Our research aims to measure two critical biophysical properties of pseudostratified airway epithelium, which can be obtained by differentiating normal human bronchial epithelial cells in an air liquid interface. We identified different features of different respiratory viruses by using pseudostratified airway epithelium. For example, respiratory syncytial virus-driven cytoskeletal inflammation, which is a non-canonical mechanism of bronchiolitis.
We also identified goblet cell hyperplasia increases SARS-CoV-2 replication in chronic obstructive pulmonary disease airway epithelium. We focused on elucidating the mechanism of respiratory syncytial virus-driven modulation of cytoskeletal signaling to identify novel therapeutic targets to combat RSV infection and virus-induced bronchiolitis. To begin, take normal human bronchial epithelial, or NHBE, cell suspension.
With a P200 pipette, add 50, 000 resuspended cells in 200 microliters of complete airway epithelial cell, or AEC, medium to the apical side of the insert. Incubate the cells at 37 degrees Celsius in an 85%to 95%humidified carbon dioxide cell culture incubator. Once the cells are confluent, transfer the inserts to an empty well using sterile forceps.
Using a P1000 pipette, aspirate all the basal AEC medium. Then, add 500 microliters of fresh complete ALI differentiation medium supplemented with 2%penicillin-streptomycin and 1%amphotericin B to the basal well. Using sterile forceps, transfer the inserts to the basal well with the added complete ALI medium.
With a P200 pipette, gently aspirate the apical AEC medium from the well and incubate it. After 48 hours, transfer the inserts to an empty well with sterile forceps. Using a P1000 pipette, aspirate the old medium and add 500 microliters of fresh complete ALI medium.
Place the inserts back in the well with fresh medium using sterile forceps. On day 26, using a P200 pipette, add 100 microliters of DPBS to the apical side of the inserts. Incubate at 37 degrees Celsius in a humidified cell culture incubator for 30 minutes.
Then, aspirate the DPBS using a P200 pipette. To begin, turn on the microscope, the attached computer, and the environment chamber. Open the chamber door and place the plate containing the inserts with NBHE cells on the microscope stage.
Once the plate is on the stage, close the chamber. Then, use the microscope stage operating knob to move the plate and bring the inserts into view. On the computer screen, click on the SAVA system icon to open the SAVA program.
On the software interface, click on Configure Experiment. In the next tab, click on Create Experiment. Then, in the new tab, enter the directory where the data will be stored in the Enter Experiment Directory Name field and provide details in the Enter Experiment Description field, then click OK.Now, click on the experiment that was created and is shown in the directory under the Experiments section.

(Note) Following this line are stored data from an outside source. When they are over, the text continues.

(* ===== verification/Entry.v ===== *)
(** * cmd/drive-gateway/main.go, cmd/drive-worker/main.go, metadata.Open and the embedded migrations

    The way from a command line to a process: the flags of package [flag], the
    environment, the configuration, the pool of connections and the schema. *)
From Stdlib Require Import Strings.Ascii.
From S2P Require Import Prelude GoStd Fs DiskCache LocalFsDev Config Db Worker Gateway Lifecycle.
Local Open Scope Z_scope.

(** ** [flag.FlagSet] with flags of type string *)
Definition ErrHelp : error := ErrNew "flag: help requested".
Inductive argument := Operand | Terminator | BadSyntax | FlagArg (name : string) (value : option string).
(** The name and, after the first equals sign, the value. *)
Fixpoint cutEq (s : string) : string * option string :=
  match s with
  | EmptyString => (EmptyString, None)
  | String c s => if Ascii.eqb c "="%char then (EmptyString, Some s) else (String c (cutEq s).1, (cutEq s).2)
  end.
Definition readName (s : string) : argument :=
  match s with
  | EmptyString => BadSyntax
  | String c _ => if Ascii.eqb c "-"%char || Ascii.eqb c "="%char then BadSyntax else FlagArg (cutEq s).1 (cutEq s).2
  end.
Definition readArg (s : string) : argument :=
  match s with
  | String "-" EmptyString => Operand
  | String "-" (String "-" EmptyString) => Terminator
  | String "-" (String "-" name) => readName name
  | String "-" name => readName name
  | _ => Operand
  end.
(** [Parse]: the flags of [formal] that are set, up to the first operand. *)
Fixpoint parseFlags (formal : list string) (vals : gmap string string) (args : list string) : result (gmap string string) :=
  match args with
  | [] => Ok vals
  | arg :: args =>
      match readArg arg with
      | Operand | Terminator => Ok vals
      | BadSyntax => Err (ErrNew "bad flag syntax: %s")
      | FlagArg name value =>
          if negb (bool_decide (name ∈ formal))
          then Err (if bool_decide (name = "help") || bool_decide (name = "h") then ErrHelp
                    else ErrNew "flag provided but not defined: -%s")
          else match value, args with
               | Some v, _ => parseFlags formal (<[name := v]> vals) args
               | None, v :: args => parseFlags formal (<[name := v]> vals) args
               | None, [] => Err (ErrNew "flag needs an argument: -%s")
               end
      end
  end.

(** ** The two commands *)
Section commands.
Context (getenv : string -> string) (readFile : string -> result bytes).

(** [os.Getenv] with a default. *)
Definition envOr (key def : string) : string := let v := getenv key in if bool_decide (v = "") then def else v.
Definition configPath (vals : gmap string string) (key : string) : string :=
  let p := default "" (vals !! "config") in if bool_decide (p = "") then envOr key "" else p.

(** [http.Server] as [run] sets it. *)
Record httpServer := mkHttpServer {
  hs_Addr : string; hs_MaxHeaderBytes : Z; hs_ReadTimeout : Z; hs_ReadHeaderTimeout : Z; hs_WriteTimeout : Z; hs_IdleTimeout : Z }.

(** [run] of the gateway up to the start of its goroutine. *)
Definition gatewayRun {G} (decode : bytes -> result GatewayConfig) (newGateway : option GatewayConfig -> result G)
    (args : list string) : result (httpServer * G * gatewayProcess) :=
  match parseFlags ["config"; "addr"] ∅ args with
  | Err e => Err e
  | Ok vals =>
      match LoadGateway readFile decode (configPath vals "DRIVE_GATEWAY_CONFIG") with
      | Err e => Err (ErrWrap "load config: %w" e)
      | Ok cfg =>
          match newGateway (Some cfg) with
          | Err e => Err (ErrWrap "build server: %w" e)
          | Ok srv =>
              Ok (mkHttpServer (default ":8080" (vals !! "addr")) (Z.shiftl 1 20) (30 * Second) (10 * Second) (60 * Second) (120 * Second),
                  srv, startGateway)
          end
      end
  end.

(** [run] of the worker up to [Start]. *)
Definition workerRun {DB} (decode : bytes -> result WorkerConfig) (newWorker : option WorkerConfig -> result (Worker (DB := DB)))
    (args : list string) : result process :=
  match parseFlags ["config"] ∅ args with
  | Err e => Err e
  | Ok vals => workerMain (LoadWorker readFile decode (configPath vals "DRIVE_WORKER_CONFIG")) newWorker
  end.
End commands.

(** [main]: the exit status. *)
Definition exitStatus (r : result unit) : Z := match r with Ok _ => 0 | Err _ => 1 end.

(** ** [sql.DB] and [metadata.Open]

    The pools opened so far, with their limits; zero is no limit. [sql_Open] is
    the driver: it reads the data source name. *)
Record pool := mkPool {
  po_db : db; po_maxOpen : Z; po_maxIdle : Z; po_maxLifetime : Z; po_maxIdleTime : Z; po_closed : bool }.
#[export] Instance eta_pool : Eta pool := fun p =>
  mkPool (po_db p) (po_maxOpen p) (po_maxIdle p) (po_maxLifetime p) (po_maxIdleTime p) (po_closed p).
Definition newPool (d : db) : pool := mkPool d 0 2 0 0 false.
(** No more idle connections than open ones. *)
Definition idleCap (maxOpen n : Z) : Z := if (0 <? maxOpen) && (maxOpen <? n) then maxOpen else n.
Definition SetMaxOpenConns (n : Z) (p : pool) : pool :=
  p <| po_maxOpen := Z.max n 0 |> <| po_maxIdle := idleCap (Z.max n 0) (po_maxIdle p) |>.
Definition SetMaxIdleConns (n : Z) (p : pool) : pool := p <| po_maxIdle := idleCap (po_maxOpen p) (Z.max n 0) |>.
Definition SetConnMaxLifetime (t : Z) (p : pool) : pool := p <| po_maxLifetime := Z.max t 0 |>.
Definition SetConnMaxIdleTime (t : Z) (p : pool) : pool := p <| po_maxIdleTime := Z.max t 0 |>.
Definition closePool (p : pool) : pool := p <| po_closed := true |>.
Definition pingPool (p : pool) : pool * result unit := let (d, r) := Ping (po_db p) in (p <| po_db := d |>, r).

Section pools.
Context (sql_Open : string -> result db).
(** [Open]: the number of the new pool. *)
Definition Open (dsn : string) (ps : list pool) : list pool * result nat :=
  match sql_Open dsn with
  | Err e => (ps, Err (ErrWrap "metadata: open: %w" e))
  | Ok d =>
      let p := SetConnMaxIdleTime (5 * Minute) (SetConnMaxLifetime (30 * Minute) (SetMaxIdleConns 10 (SetMaxOpenConns 20 (newPool d)))) in
      let (p, r) := pingPool p in
      match r with
      | Err e => (ps ++ [closePool p], Err (ErrWrap "metadata: ping: %w" e))
      | Ok _ => (ps ++ [p], Ok (length ps))
      end
  end.
(** The database the gateway and the worker go on with. *)
Definition openDb (dsn : string) : result db :=
  match Open dsn [] with
  | (ps, Ok i) => match ps !! i with Some p => Ok (po_db p) | None => Err (ErrNew "sql: database is closed") end
  | (_, Err e) => Err e
  end.
End pools.

(** ** The embedded migrations

    The texts are the files of internal/metadata/migrations. *)
Section embedded.
Context (migration001SQL migration002SQL migration003SQL migration004SQL migration005SQL migration006SQL : string).
Definition EmbeddedMigrations : list Migration :=
  [mkMigration 1 migration001SQL; mkMigration 2 migration002SQL; mkMigration 3 migration003SQL;
   mkMigration 4 migration004SQL; mkMigration 5 migration005SQL; mkMigration 6 migration006SQL].
Definition AutoMigrate (exec : string -> MDB unit) (record : Z -> MDB unit) : MDB unit := Migrate exec record EmbeddedMigrations.
End embedded.

(** ** Lemmas *)

(** A command line that sets flags is read as it was written, the last setting
    of a flag counting; operands end it. *)
Inductive spelling := Dash | DashDash | TwoArgs.
Definition wellNamed (name : string) : Prop :=
  match name with EmptyString => False | String c _ => c <> "-"%char /\ c <> "="%char end /\ (cutEq name) = (name, None).
Definition render (x : string * string * spelling) : list string :=
  match x with
  | (n, v, Dash) => ["-" +:+ n +:+ "=" +:+ v]
  | (n, v, DashDash) => ["--" +:+ n +:+ "=" +:+ v]
  | (n, v, TwoArgs) => ["-" +:+ n; v]
  end.

Lemma cutEq_app n v : cutEq n = (n, None) -> cutEq (n +:+ "=" +:+ v) = (n, Some v).
Proof.
  induction n as [|c n IH]; [done|]. pose (s := n +:+ "=" +:+ v).
  change (cutEq (String c n +:+ "=" +:+ v)) with (if Ascii.eqb c "="%char then (EmptyString, Some s) else (String c (cutEq s).1, (cutEq s).2)).
  cbn [cutEq]. destruct (Ascii.eqb c "="); [done|]. intros [= Hn Hv]. unfold s.
  rewrite IH; [done|]. destruct (cutEq n); cbn in *; congruence.
Qed.
Lemma readName_wellNamed n s : wellNamed n -> (exists t, s = n +:+ t) -> readName s = FlagArg (cutEq s).1 (cutEq s).2.
Proof.
  intros [Hn _] [t ->]. destruct n as [|c n]; [done|]. destruct Hn as [H1 H2]. apply Ascii.eqb_neq in H1, H2.
  set (s := String c n +:+ t). assert (Hs : readName s = if Ascii.eqb c "-"%char || Ascii.eqb c "="%char then BadSyntax
    else FlagArg (cutEq s).1 (cutEq s).2) by done. by rewrite Hs, H1, H2.
Qed.
Lemma readArg_dash n : match n with EmptyString => False | String c _ => c <> "-"%char end -> readArg (String "-" n) = readName n.
Proof. destruct n as [|c n]; [done|]. intros Hc. destruct c as [[] [] [] [] [] [] [] []]; done. Qed.
Lemma readArg_dashes n : n <> "" -> readArg (String "-" (String "-" n)) = readName n.
Proof. by destruct n. Qed.

Lemma sapp_empty (s : string) : s +:+ "" = s.
Proof. induction s as [|c s IH]; [done|]. exact (f_equal (String c) IH). Qed.

Lemma parse_flag formal vals n v sp rest : wellNamed n -> n ∈ formal ->
  parseFlags formal vals (render (n, v, sp) ++ rest) = parseFlags formal (<[n := v]> vals) rest.
Proof.
  intros Hw Hin. pose proof Hw as [Hc Hn]. assert (Hne : forall s, n +:+ s <> "") by (by destruct n).
  assert (Hd : forall s, match n +:+ s with EmptyString => False | String c _ => c <> "-"%char end) by (intros s; destruct n; [done|apply Hc]).
  destruct sp; cbn [render app parseFlags].
  - change ("-" +:+ n +:+ "=" +:+ v) with (String "-" (n +:+ "=" +:+ v)).
    rewrite readArg_dash, (readName_wellNamed n), cutEq_app by (apply Hd || done || by eexists). cbn [fst snd]. by rewrite bool_decide_true.
  - change ("--" +:+ n +:+ "=" +:+ v) with (String "-" (String "-" (n +:+ "=" +:+ v))).
    rewrite readArg_dashes, (readName_wellNamed n), cutEq_app by (apply Hne || done || by eexists). cbn [fst snd]. by rewrite bool_decide_true.
  - change ("-" +:+ n) with (String "-" n). specialize (Hd ""). rewrite sapp_empty in Hd.
    rewrite readArg_dash, (readName_wellNamed n), Hn by (done || (exists ""; by rewrite sapp_empty)). cbn [fst snd]. by rewrite bool_decide_true.
Qed.

Lemma parse_flags formal settings operands vals : Forall wellNamed formal -> Forall (fun x => x.1.1 ∈ formal) settings ->
  match operands with [] => True | a :: _ => readArg a = Operand \/ readArg a = Terminator end ->
  parseFlags formal vals (concat (map render settings) ++ operands) = Ok (foldl (fun m x => <[x.1.1 := x.1.2]> m) vals settings).
Proof.
  intros Hw. revert vals. induction settings as [|[[n v] sp] settings IH]; intros vals Hs Ho.
  - destruct operands as [|a operands]; [done|]. cbn. by destruct Ho as [-> | ->].
  - apply Forall_cons in Hs as [Hn Hs]. cbn [map concat foldl fst snd] in *. rewrite <- app_assoc, parse_flag; [by apply IH| |done].
    rewrite Forall_forall in Hw. by apply Hw.
Qed.

(** Flags after an operand are not read: this one is taken for no flag at all. *)
Example operand_hides_flags : parseFlags ["config"; "addr"] ∅ ["serve"; "-config"; "/etc/gateway.json"] = Ok ∅.
Proof. reflexivity. Qed.

(** A process starts only from flags that parse, a configuration that loads -
    the flag's file, else the environment's, else the defaults - and parts that
    build. *)
Lemma gateway_starts {G} getenv readFile decode (new : option GatewayConfig -> result G) args hs g gp :
  gatewayRun getenv readFile decode new args = Ok (hs, g, gp) ->
  exists vals cfg, parseFlags ["config"; "addr"] ∅ args = Ok vals /\
    LoadGateway readFile decode (configPath getenv vals "DRIVE_GATEWAY_CONFIG") = Ok cfg /\ new (Some cfg) = Ok g /\ gp = startGateway.
Proof.
  unfold gatewayRun. destruct (parseFlags _ _ _) as [vals|]; [|done]. destruct (LoadGateway _ _ _) as [cfg|] eqn:Hl; [|done].
  destruct (new (Some cfg)) as [g'|] eqn:Hn; [|done]. intros [= <- <- <-]. by exists vals, cfg.
Qed.

(** [Open] leaves no pool open when it fails; when it succeeds the new pool has
    its limits and its server has answered. *)
Lemma Open_closes sql_Open dsn ps :
  match Open sql_Open dsn ps with
  | (ps', Ok i) => i = length ps /\ exists d, sql_Open dsn = Ok d /\ is_Ok (Ping d).2 = true /\
      ps' = ps ++ [mkPool (Ping d).1 20 10 (30 * Minute) (5 * Minute) false]
  | (ps', Err _) => ps' = ps \/ exists p, ps' = ps ++ [p] /\ po_closed p = true
  end.
Proof.
  unfold Open. destruct (sql_Open dsn) as [d|e]; [|by left]. unfold pingPool. cbn [po_db SetConnMaxIdleTime SetConnMaxLifetime SetMaxIdleConns SetMaxOpenConns newPool upd eta_expand eta_pool].
  destruct (Ping d) as [d' [[]|e]] eqn:Hp.
  - split; [done|]. exists d. rewrite Hp. done.
  - right. by eexists.
Qed.

Lemma Migrate_cons exec record m ms d : Migrate exec record (m :: ms) d =
  match Apply exec record m d with
  | (d1, Ok _) => Migrate exec record ms d1
  | (d1, Err e) => (d1, Err (ErrWrap "metadata: migration %d: %w" e))
  end.
Proof. cbn [Migrate]. unroll. unfold wrap. by destruct (Apply exec record m d) as [d1 [u|e]]. Qed.

(** The migrations run in order up to the first that fails, which leaves the
    tables as the ones before it made them. *)
Lemma Migrate_prefix exec record ms d d' r : Migrate exec record ms d = (d', r) ->
  let run := foldl (fun d m => (Apply exec record m d).1) d in
  (r = Ok tt /\ d' = run ms) \/
  exists before m after e, ms = before ++ m :: after /\ r = Err (ErrWrap "metadata: migration %d: %w" e) /\
    sameTables (run before) d' /\ Migrate exec record before d = (run before, Ok tt).
Proof.
  cbv zeta. revert d. induction ms as [|m ms IH]; intros d; [intros [= <- <-]; by left|]. rewrite Migrate_cons. cbn [foldl].
  destruct (Apply exec record m d) as [d1 [u|e]] eqn:Ha.
  - intros Hm. destruct (IH _ Hm) as [[-> ->]|(before & m' & rest & e & -> & -> & Hs & Hb)]; [by left|right].
    exists (m :: before), m', rest, e. split; [done|]. split; [done|]. cbn [foldl]. by rewrite Migrate_cons, Ha.
  - intros [= <- <-]. right. exists [], m, ms, e. split; [done|]. split; [done|]. split; [|done]. cbn [foldl].
    unfold Apply in Ha. by apply transaction_atomic in Ha.
Qed.

Lemma EmbeddedMigrations_ordered s1 s2 s3 s4 s5 s6 : map mg_Version (EmbeddedMigrations s1 s2 s3 s4 s5 s6) = seqZ 1 6.
Proof. reflexivity. Qed.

Afterward, click on Modify and provide sample details in the Sample Description field. Click Add, then click Exit to leave the tab. On the main software interface, select the created experiment from the drop-down menu in the Experiment slot.
Then, click on Record Video to monitor the ciliary beat frequency on the computer screen. The screen will show focused ciliary movement. For each insert, record six different random fields for 2.1 seconds at 120 frames per second.
Click on Save Video to monitor the ciliary beat frequency data. To analyze data, click on Analyze Video on the software interface. And in the next tab, click OK.Then go to the following tab and click on Analyze All.
Download the spreadsheet generated for each experiment in the computer's SAVA Data Acquisition folder. Take the Gaussian mean frequency for data presentation. The ciliary beat frequency reached at least three hertz for both the airway epithelium of healthy adults and those with COPD, showing comparable ciliary function.
To begin, turn on the EVOM2 volt ohmmeter using the power switch. Connect the test resistor to the EVOM2 at the input slot. Monitor the reading on the EVOM2 screen.
If the reading is above or below 1, 000, turn the ADJ switch on the EVOM2 using forceps until it shows a uniform 1, 000 reading to calibrate the device. Now, take an empty insert for the experimental control reading. Using a P200 pipette, add 100 microliters of DPBS to the apical side of the empty insert.
Then, add 500 microliters of DPBS to the basal side with a P1000 pipette. Afterward, disconnect the test resistor and connect the STX2 electrode to the input slot on the EVOM2. Then, gently clean the STX2 electrode with 70%ethanol.
Insert the STX2 electrode into the empty insert with DPBS, keeping the shorter electrode leg on the apical part and the longer electrode leg on the basal part. Now, record the stable reading on the EVOM2 screen. Next, using a P200 pipette, add 100 microliters of DPBS to the apical side of the insert.
Insert the STX2 electrode into the insert with the 26-day differentiated airway epithelium, as shown earlier. Then, record the stable reading on the EVOM2 screen. Transepithelial electrical resistance values increased in adults with COPD, indicating enhanced membrane impermeability in COPD.